Professional boxing has, for a long time, been about more than pitting the best fighters against each other. Behind the superficial layers of the sport, it\’s a business making billions across the globe. In the amateurs, the best face the best and matchups are dictated by rankings and tournament performances, but in the pros, money drives everything. Boxing greatest showman is about to happen on the 4th of August.

As fans, we often complain that we don\’t get to see the fights that it seems obvious to us, should be made. The world waited over a decade for Mayweather vs Pacquiao and when we finally got it, it was a tough pill to swallow that both men were past their prime.
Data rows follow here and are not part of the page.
(** * vast-pyworker: payload validation, endpoint handlers and the legacy
      TGI proxy, embedded from the Python sources.

    Layout of the development:
    - [json], [exn]: JSON values and the Python exceptions the code raises;
    - [ApiPayload]: the classmethod [from_json_msg], generic in the class;
    - [whisper]: workers/whisper/data_types.py and workers/whisper/server.py;
    - [tgi], [hello_world]: workers/tgi/server.py, workers/hello_world/server.py;
    - [tgi_backend]: tgi_backend.py (the synchronous Flask proxy);
    - [lib_backend]: the parts of lib/backend.py that are not among the
      sources, modelled from the specification;
    - the theorems, one group per claim.

    [print] and [log.debug] calls are left out of the embedding. *)

From Stdlib Require Import ZArith.
From stdpp Require Import base gmap strings list fin_maps.

Set Warnings "-register-all".
Local Open Scope Z_scope.

(** ** JSON values

    [request.json()] and [response.json()] return Python values built from
    [None], [bool], numbers, [str], [list] and [dict]; a [dict] with string
    keys is a [gmap string json]. *)
Inductive json : Type :=
  | JNull
  | JBool (b : bool)
  | JNum (z : Z)
  | JStr (s : string)
  | JArr (l : list json)
  | JObj (o : gmap string json).
Lemma deliver_keeps_source (p : Props) (st : State) (ev : Event) :
  (hasTriedFallback st = false /\ currentSrc st = src p)
  \/ (hasTriedFallback st = true
      /\ fallbackSrc p = Some (currentSrc st)
      /\ src_truthy (currentSrc st) = true
      /\ currentSrc st <> src p) ->
  let st' := fst (deliver p st ev) in
  (hasTriedFallback st' = false /\ currentSrc st' = src p)
  \/ (hasTriedFallback st' = true
      /\ fallbackSrc p = Some (currentSrc st')
      /\ src_truthy (currentSrc st') = true
      /\ currentSrc st' <> src p).
Proof.
  intros J. unfold deliver. destruct (render p st); [exact J |].
  assert (Hswitch :
    forall b, b && truthy_src (fallbackSrc p) && negb (hasTriedFallback st)
              && src_neq_opt (currentSrc st) (fallbackSrc p) = true ->
    let st' := setHasTriedFallback true (setCurrentSrcToFallback p st) in
    hasTriedFallback st' = true
    /\ fallbackSrc p = Some (currentSrc st')
    /\ src_truthy (currentSrc st') = true
    /\ currentSrc st' <> src p).
  { intros b B. unfold setCurrentSrcToFallback.
    apply andb_prop in B as [B Bneq]. apply andb_prop in B as [B Btried].
    apply andb_prop in B as [_ Btruthy].
    apply negb_true_iff in Btried.
    destruct (fallbackSrc p) as [f |]; [| discriminate].
    cbn in *. repeat split; auto.
    destruct J as [[_ Jc] | [Jt _]]; [| congruence].
    intros E. subst f. rewrite Jc, src_eqb_refl in Bneq. discriminate. }
  destruct ev as [| w h]; unfold handleError, handleLoadingComplete.
  - destruct (truthy_src (fallbackSrc p) && negb (hasTriedFallback st)
              && src_neq_opt (currentSrc st) (fallbackSrc p)) eqn:B1.
    + right. apply (Hswitch true). exact B1.
    + destruct (hasTriedFallback st && isSet (alternativeFallback p));
        [| destruct (negb (truthy_src (fallbackSrc p))
                     && isSet (alternativeFallback p))];
        cbn; exact J.
  - destruct ((w =? 0) && truthy_src (fallbackSrc p)
              && negb (hasTriedFallback st)
              && src_neq_opt (currentSrc st) (fallbackSrc p)) eqn:B1.
    + right. apply (Hswitch (w =? 0)). exact B1.
    + destruct ((w =? 0) && hasTriedFallback st
                && isSet (alternativeFallback p)); cbn; exact J.
Qed.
We never got Nigel Benn vs Roy Jones Jr. or Erik Morales vs. Juan Manuel Marquez.

Successfully navigating the professional circuit then, as either a boxer or a promoter, is a very nuanced and difficult task. As a boxer, you need to focus on steadily improving whilst constantly testing yourself with boxers that sit at the limit of your skill level, you need to build a fanbase and endear yourself to the public, you need to keep yourself disciplined and in top physical shape despite any success you have.
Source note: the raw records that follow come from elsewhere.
(** * PD_generator: the text fitter, the image placer and the file-name
    sanitizer, embedded from [src/pd_generator/text_utils.py] and
    [poster.py].

    Conventions of the embedding.
    - A Python [str] is a list of Unicode code points ([str := list N]);
      ASCII literals are written [py "..."].
    - A Python [float] (or [int] used as a number of points) is an exact
      rational of [Q]: comparisons and arithmetic are the ideal ones, the
      rounding of IEEE doubles is not modelled.
    - reportlab's [stringWidth] is the glyph-metrics provider: it is a
      parameter of the text fitter.
    - A Python exception is a constructor of [result]; a [while] loop whose
      body is not structurally decreasing takes a fuel argument, and the
      fuel the caller passes is shown to be enough.
    - The file system is a parameter: [path_exists] and [image_size] for
      the functions that only read it, a state [world] threaded through
      [generate_all_posters], whose [generate_poster] writes to it. *)

From Stdlib Require Import List ZArith NArith QArith Qround Bool Lia Lqa String Ascii.
From Stdlib Require Import Permutation.
Import ListNotations.

Local Open Scope Q_scope.

(** ** Python built-ins used by the sources *)

Module Py.

Definition char := N.
Definition str := list char.

Definition py (s : string) : str :=
  List.map N_of_ascii (list_ascii_of_string s).

Definition SPACE : char := 32%N.
Definition NEWLINE : char := 10%N.
Definition UNDERSCORE : char := 95%N.
Definition DOT : char := 46%N.
(** U+2026 HORIZONTAL ELLIPSIS, one code point. *)
Definition ELLIPSIS : char := 8230%N.

Definition str_eqb (a b : str) : bool :=
  if list_eq_dec N.eq_dec a b then true else false.

(** Truth value of a string or of a list: non-empty. *)
Definition truthy {A : Type} (l : list A) : bool :=
  match l with
  | [] => false
  | _ :: _ => true
  end.

(** [str.isspace] on one code point (the table of CPython's
    [_PyUnicode_IsWhitespace]). *)
Definition isspace (c : char) : bool :=
  ((9 <=? c) && (c <=? 13) || (28 <=? c) && (c <=? 32)
   || (c =? 133) || (c =? 160) || (c =? 5760)
   || (8192 <=? c) && (c <=? 8202)
   || (c =? 8232) || (c =? 8233) || (c =? 8239) || (c =? 8287)
   || (c =? 12288))%N.

Fixpoint lstrip_by (p : char -> bool) (s : str) : str :=
  match s with
  | [] => []
  | c :: t => if p c then lstrip_by p t else s
  end.

Definition rstrip_by (p : char -> bool) (s : str) : str :=
  rev (lstrip_by p (rev s)).

Definition strip_by (p : char -> bool) (s : str) : str :=
  rstrip_by p (lstrip_by p s).

(** [s.strip()] *)
Definition strip (s : str) : str := strip_by isspace s.

(** [s.strip(chars)] *)
Definition strip_chars (chars : str) (s : str) : str :=
  strip_by (fun c => existsb (N.eqb c) chars) s.

Fixpoint startswith (prefix s : str) : bool :=
  match prefix, s with
  | [], _ => true
  | _ :: _, [] => false
  | a :: p, b :: t => (a =? b)%N && startswith p t
  end.

(** [old in s] *)
Fixpoint contains (old s : str) : bool :=
  startswith old s ||
  match s with
  | [] => false
  | _ :: t => contains old t
  end.

(** [s.replace(old, new)] for a non-empty [old]: the occurrences are found
    from the left and do not overlap. [skip] counts the characters of a
    matched occurrence that are still to be passed over. *)
Fixpoint replace_from (old new : str) (skip : nat) (s : str) : str :=
  match s with
  | [] => []
  | c :: t =>
      match skip with
      | S k => replace_from old new k t
      | O =>
          if startswith old s
          then new ++ replace_from old new (List.length old - 1) t
          else c :: replace_from old new 0 t
      end
  end.

Definition replace (old new s : str) : str := replace_from old new 0 s.

(** [s.split(" ")]: every single space separates, so runs of spaces give
    empty pieces, and the empty string gives one empty piece. *)
Fixpoint split_space (s : str) : list str :=
  match s with
  | [] => [[]]
  | c :: t =>
      if (c =? SPACE)%N then [] :: split_space t
      else match split_space t with
           | w :: ws => (c :: w) :: ws
           | [] => [[c]]
           end
  end.

(** [sep.join(parts)] with [sep = " "]. *)
Fixpoint join_space (parts : list str) : str :=
  match parts with
  | [] => []
  | [p] => p
  | p :: rest => p ++ SPACE :: join_space rest
  end.

(** [l[:k]] with Python's meaning of a negative bound. *)
Definition slice_to {A : Type} (l : list A) (k : Z) : list A :=
  if (k <? 0)%Z
  then firstn (List.length l - Z.to_nat (- k)) l
  else firstn (Z.to_nat k) l.

(** [int(x)] on a float: truncation towards zero. *)
Definition int_of (x : Q) : Z := Z.quot (Qnum x) (Zpos (Qden x)).

(** [len(l)] as a number. *)
Definition len {A : Type} (l : list A) : Q := inject_Z (Z.of_nat (List.length l)).

End Py.
Import Py.

(** ** Outcomes of fallible code *)

Inductive exn : Type :=
| ZeroDivisionError
| OSError.

Inductive result (A : Type) : Type :=
| Ok (a : A)
| Raise (e : exn)
| OutOfFuel.
Arguments Ok {A} a.
Arguments Raise {A} e.
Arguments OutOfFuel {A}.

Definition bind {A B : Type} (r : result A) (k : A -> result B) : result B :=
  match r with
  | Ok a => k a
  | Raise e => Raise e
  | OutOfFuel => OutOfFuel
  end.

Notation "x <- r ;; k" := (bind r (fun x => k))
  (at level 61, r at next level, right associativity).
Notation "' pat <- r ;; k" := (bind r (fun x => match x with pat => k end))
  (at level 61, pat pattern, r at next level, right associativity).

(** [a / b] on floats. *)
Definition py_div (a b : Q) : result Q :=
  if Qeq_bool b 0 then Raise ZeroDivisionError else Ok (a / b).

(** ** text_utils.py *)

Section TextFitter.

(** [stringWidth(text, font_name, font_size)] of reportlab. *)
Variable stringWidth : str -> str -> Q -> Q.

Section Wrap.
Perhaps the man who sits at the top of this game at the moment is Tyson Fury. Fury has established himself as one of the most skilful Heavyweights of all time but has paired his talent with a fantastic public persona that draws fans in to watch him fight. Fury plays both sides of the game like a champion, he knows how boxing works in the ring, but he also knows how the business works outside of it. Many fighters fall short in this respect and simply can\’t get the public excited about their fights, often claiming they get overlooked or that their boxing prowess gets dismissed. An example of this is Demetrius Andrade, an exceptionally dangerous fighter who just isn\’t a big enough PPV draw for people like Canelo Alvarez to warrant the risk of fighting him.
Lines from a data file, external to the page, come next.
Lemma decode_encode_point (cp : Z) (rest : list Z) :
  scalar cp -> decode (encode_point cp ++ rest) = units cp ++ decode rest.
Proof.
  intros Hcp. unfold encode_point, scalar in *.
  destruct (Z.ltb_spec cp 0x80) as [H1|H1].
  - cbn [app decode].
    replace (cp <? 0x80) with true by (symmetry; apply Z.ltb_lt; lia).
    unfold units. replace (cp <? 0x10000) with true by (symmetry; apply Z.ltb_lt; lia).
    reflexivity.
  - destruct (Z.ltb_spec cp 0x800) as [H2|H2].
    + cbn [app decode].
      replace (0xC0 + cp / 64 <? 0x80) with false
        by (symmetry; apply Z.ltb_ge; Z.div_mod_to_equations; lia).
      replace (between 0xC2 0xDF (0xC0 + cp / 64)) with true
        by (symmetry; unfold between; apply andb_true_iff; split; apply Z.leb_le;
            Z.div_mod_to_equations; lia).
      replace (between 0x80 0xBF (0x80 + cp mod 64)) with true
        by (symmetry; unfold between; apply andb_true_iff; split; apply Z.leb_le;
            Z.div_mod_to_equations; lia).
      unfold units. replace (cp <? 0x10000) with true by (symmetry; apply Z.ltb_lt; lia).
      cbn [app]. f_equal. Z.div_mod_to_equations; lia.
    + destruct (Z.ltb_spec cp 0x10000) as [H3|H3].
      * cbn [app decode].
        replace (0xE0 + cp / 4096 <? 0x80) with false
          by (symmetry; apply Z.ltb_ge; Z.div_mod_to_equations; lia).
        replace (between 0xC2 0xDF (0xE0 + cp / 4096)) with false
          by (symmetry; unfold between; apply andb_false_iff; right; apply Z.leb_gt;
              Z.div_mod_to_equations; lia).
        replace (between 0xE0 0xEF (0xE0 + cp / 4096)) with true
          by (symmetry; unfold between; apply andb_true_iff; split; apply Z.leb_le;
              Z.div_mod_to_equations; lia).
        replace (between (if 0xE0 + cp / 4096 =? 0xE0 then 0xA0 else 0x80)
                   (if 0xE0 + cp / 4096 =? 0xED then 0x9F else 0xBF)
                   (0x80 + (cp / 64) mod 64)) with true.
        2: { symmetry. unfold between. apply andb_true_iff.
             destruct (Z.eqb_spec (0xE0 + cp / 4096) 0xE0);
               destruct (Z.eqb_spec (0xE0 + cp / 4096) 0xED);
               split; apply Z.leb_le; Z.div_mod_to_equations; lia. }
        replace (between 0x80 0xBF (0x80 + cp mod 64)) with true
          by (symmetry; unfold between; apply andb_true_iff; split; apply Z.leb_le;
              Z.div_mod_to_equations; lia).
        unfold units. replace (cp <? 0x10000) with true by (symmetry; apply Z.ltb_lt; lia).
        cbn [app]. f_equal. Z.div_mod_to_equations; lia.
      * cbn [app decode].
        replace (0xF0 + cp / 262144 <? 0x80) with false
          by (symmetry; apply Z.ltb_ge; Z.div_mod_to_equations; lia).
        replace (between 0xC2 0xDF (0xF0 + cp / 262144)) with false
          by (symmetry; unfold between; apply andb_false_iff; right; apply Z.leb_gt;
              Z.div_mod_to_equations; lia).
        replace (between 0xE0 0xEF (0xF0 + cp / 262144)) with false
          by (symmetry; unfold between; apply andb_false_iff; right; apply Z.leb_gt;
              Z.div_mod_to_equations; lia).
        replace (between 0xF0 0xF4 (0xF0 + cp / 262144)) with true
          by (symmetry; unfold between; apply andb_true_iff; split; apply Z.leb_le;
              Z.div_mod_to_equations; lia).
        replace (between (if 0xF0 + cp / 262144 =? 0xF0 then 0x90 else 0x80)
                   (if 0xF0 + cp / 262144 =? 0xF4 then 0x8F else 0xBF)
                   (0x80 + (cp / 4096) mod 64)) with true.
        2: { symmetry. unfold between. apply andb_true_iff.
             destruct (Z.eqb_spec (0xF0 + cp / 262144) 0xF0);
               destruct (Z.eqb_spec (0xF0 + cp / 262144) 0xF4);
               split; apply Z.leb_le; Z.div_mod_to_equations; lia. }
        replace (between 0x80 0xBF (0x80 + (cp / 64) mod 64)) with true
          by (symmetry; unfold between; apply andb_true_iff; split; apply Z.leb_le;
              Z.div_mod_to_equations; lia).
        replace (between 0x80 0xBF (0x80 + cp mod 64)) with true
          by (symmetry; unfold between; apply andb_true_iff; split; apply Z.leb_le;
              Z.div_mod_to_equations; lia).
        f_equal. f_equal. Z.div_mod_to_equations; lia.
Qed.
As for the promoters, the man who clearly understands the boxing landscape better than most at the moment is Matchroom\’s, Eddie Hearn. In the same way that big tech companies such as Google understand that most millennial employees value ping-pong tables and flexible working hours more than comprehensive dental plans, Hearn understands what modern boxing fans want.

Gone are the days when boxing at the MGM Grand was impressive. In the heydays of Don King and Bob Arum, the glamour and glitz of Madison Square Garden or Las Vegas made boxing fans excited to see their favourites fight there. Arum and King would book the biggest, swankiest hotels and arenas they could find to ‘woo’ us. Now though, we simply don\’t care. The venue doesn\’t matter to fans if the matchup is lopsided. No amount of money spent on fireworks or light shows will save an uninspiring card, most modern fans would rather watch a tough and competitive fight fought in the street or a field.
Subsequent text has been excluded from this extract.